20代女性スタッフ「プライベートで食事に行くほど仲が良いんですよ!」
など、現場社員のリアルな情報を散りばめることで、若手女性からの応募ハードルを下げることに成功しました。
若手の意見を積極的に取り入れる社風
「残業が少ない」という情報をただ記載するだけでなく、
「どうして残業が少ないのか?」
「以前から残業は少なかったのか?」
を確認したところ、
採用担当「以前は残業が多かったが、若手からの『残業をもっと減らしてほしい』意見を取り入れ、シフト制度を工夫することで残業時間を削減した」
という背景があったため、それをそのまま記載しました。
また、勤務時間の欄には
採用担当「定時になったら上司が“早く帰りなー”と言いに来ます」
など、リアルな職場の空気を想像できるような記載を添えました。
婚礼用ホテルならではの設備・内装の豪華さ
一般のビジネスホテルなどと比較して、豪華な内装や設備があることにも言及しました。
例:
「ロビーに入ると螺旋階段、四季折々で変化するオブジェがお客様を迎えます…」
「純白のチャペルやウッド調の式場は、多くのお客様に愛され…」
読んだ人自身が、「そこで働く姿」を想像できるような文章で訴求しました。
大規模ホテルではできない、寄り添った接客
「客室数の少ない、規模が小さいホテル」
という特徴を逆手に取り、
「大きな規模のホテルには真似できない、一人ひとりに寄り添ったおもてなしができる」
という点をピックアップ。
高級ホテルのような接客ではなく、親しみのこもったカジュアルな接客が求められるため、未経験からチャレンジしやすい点を存分に打ち出しました。
採用成果
PV数(ユニークユーザー)
440人
応募数
75人
採用数
2名
まとめ
今回ご紹介した事例は、大手競合も多いホテルスタッフの募集でした。
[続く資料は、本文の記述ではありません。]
(* ===== verification/ToolExec.v ===== *)
(** * Guarded execution of an agent's tools (src/voiceai/modules/tools)

    [ToolExecutor.execute_tool] (executor.py) with the credential resolver
    ([ToolAuthResolver], auth_resolver.py), the pure checks
    (static_methods.py, exceptions.py), the secret redaction
    (common/security.py) and the part of the MCP client the executor calls
    (adapters/mcp/client.py).

    Two readings of the clock with no interaction between them agree, so a
    duration that the code measures twice in a row is measured once.
    Everything outside the process (tool rows, SSRF verdicts, the Redis cache,
    the credential store, HTTP servers, the audit collection, the clock and
    the identifier supply) is an [environment]: a function of the trace of the
    interactions so far. Each interaction is recorded in the trace with its
    answer, so the theorems speak of what was asked and in which order. *)
From S2P Require Import Prelude PyText PyVal.
From Stdlib Require Import QArith.QArith.
Close Scope Q_scope.
Open Scope nat_scope.
Open Scope voice_scope.

Module ToolExec.

(** ** Constants (constants.py, common/constants.py) *)
Definition RETRY_ONCE : nat := 1.
Definition EXECUTOR_RESPONSE_MAX_CHARS : nat := 2000.
Definition TOOL_TIMEOUT_MIN_S : Z := 1.
Definition TOOL_TIMEOUT_MAX_S : Z := 120.
Definition HTTP_UNAUTHORIZED : Z := 401.
Definition AUTHORIZATION_HEADER : string := "authorization".
Definition AUTH_API_KEY_HEADER : string := "API-KEY".
Definition DEFAULT_API_KEY_HEADER : string := "X-API-Key".
Definition AUTH_CACHE_TTL_S : Z := 300.
Definition REDACTED_VALUE : string := "***".
Definition SECRET_KEY_PATTERN : list string :=
  ["api_key"; "apikey"; "token"; "secret"; "password"; "authorization"; "credential"].

(** ** Redaction (common/security.py) *)

(** [SECRET_KEY_PATTERN.search(key)]: an alternation of literals, ignoring case. *)
Definition secret_key (key : string) : bool :=
  existsb (fun p => contains (lower key) p) SECRET_KEY_PATTERN.

Fixpoint redact_item (item : val) : val :=
  match item with
  | VDict d =>
      VDict ((fix go (d : dict string val) : dict string val :=
                match d with
                | [] => []
                | (k, v) :: d' => (k, if secret_key k then VStr REDACTED_VALUE else redact_item v) :: go d'
                end) d)
  | VList l => VList ((fix go (l : list val) : list val :=
                         match l with [] => [] | v :: l' => redact_item v :: go l' end) l)
  | v => v
  end.

Definition redact_value (key : string) (value : val) : val :=
  if secret_key key then VStr REDACTED_VALUE else redact_item value.

Definition redact_secrets (mapping : dict string val) : dict string val :=
  map (fun kv => (kv.1, redact_value kv.1 kv.2)) mapping.

(** ** Pure checks (static_methods.py) *)
Definition matches_json_type (value : val) (expected : string) : bool :=
  if decide (expected = "boolean") then match value with VBool _ => true | _ => false end
  else if decide (expected = "integer") then match value with VInt _ => true | _ => false end
  else if decide (expected = "number") then match value with VInt _ | VFloat _ => true | _ => false end
  else if decide (expected = "string") then match value with VStr _ => true | _ => false end
  else if decide (expected = "array") then match value with VList _ => true | _ => false end
  else if decide (expected = "object") then match value with VDict _ => true | _ => false end
  else if decide (expected = "null") then match value with VNone => true | _ => false end
  else true.

Definition required_problem (args : dict string val) (name : val) : list string :=
  match name with
  | VStr n => if dhas n args then [] else ["missing required: " +:+ n]
  | _ => []
  end.

Definition property_problem (args : dict string val) (p : string * val) : list string :=
  match dget p.1 args with
  | None => []
  | Some v =>
      match p.2 with
      | VDict subschema =>
          match dget "type" subschema with
          | Some (VStr expected) =>
              if matches_json_type v expected then [] else [p.1 +:+ ": expected " +:+ expected]
          | _ => []
          end
      | _ => []
      end
  end.

Definition validate_arguments (schema args : dict string val) : list string :=
  (match dget "required" schema with
   | Some (VList required) => concat (map (required_problem args) required)
   | _ => []
   end) ++
  (match dget "properties" schema with
   | Some (VDict properties) => concat (map (property_problem args) properties)
   | _ => []
   end).

(** [s.partition(":")]: what precedes the first colon, whether there is one,
    and what follows. *)
Definition partition_colon (s : string) : string * bool * string :=
  match find s ":" with
  | Some n => (str_take n s, true, of_chars (drop (S n) (chars s)))
  | None => (s, false, "")
  end.

Definition strip_mcp_prefix (namespaced : string) : string :=
  if startswith namespaced "mcp:"
  then let rest := of_chars (drop 4 (chars namespaced)) in
       let '(_, separator, canonical) := partition_colon rest in
       if separator then canonical else rest
  else namespaced.

(** ** Errors (errors.py, common/errors.py)

    The text of a message is kept symbolic: which one it is and what it names. *)
Inductive message : Type :=
| MDenied (tool_id agent_id : string)
| MNotFound (tool_id : string)
| MBadArguments (tool_id : string) (problems : list string)
| MUnsafe (tool_id : string)
| MNoStore (auth_ref : string)
| MUnknownCredential (auth_ref : string)
| MNoSecret (auth_ref : string)
| MQueryOverMcp
| MMcpUnreachable
| MMcpNotJson
| MMcpRefused
| MText (s : string)
| MOpaque (error_id : string).

Inductive error_class : Type := ToolDeniedError | ToolNotFoundError | ToolExecutionError | OtherAppError (internal : bool).

Record app_error := AppError {
  ae_class : error_class;
  ae_message : message;
  ae_error_id : string }.

Definition public_message (e : app_error) : message :=
  match ae_class e with
  | OtherAppError true => MOpaque (ae_error_id e)
  | _ => ae_message e
  end.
給与や休日などの条件面において、他社に劣ってしまう場合、自社ならではの強みを打ち出すことが採用成功のカギとなります。
取材では「小さいホテルだからこその良さ」や「高級ホテルのような接客ではなく、あくまでカジュアルな接客で大丈夫」という強みを引き出すことができました。
条件面で他社より勝っていなくても、細やかな情報を散りばめることで「ここだったら、未経験でもチャレンジしやすそう!」という前向きな想いを求職者に抱かせることが可能です。
まずは、自社の強みを知ることが採用成功の第一歩。何気ないエピソードでも「実は他社にはない強みだった!」というケースもありますので、ぜひ参考にしていただければと思います。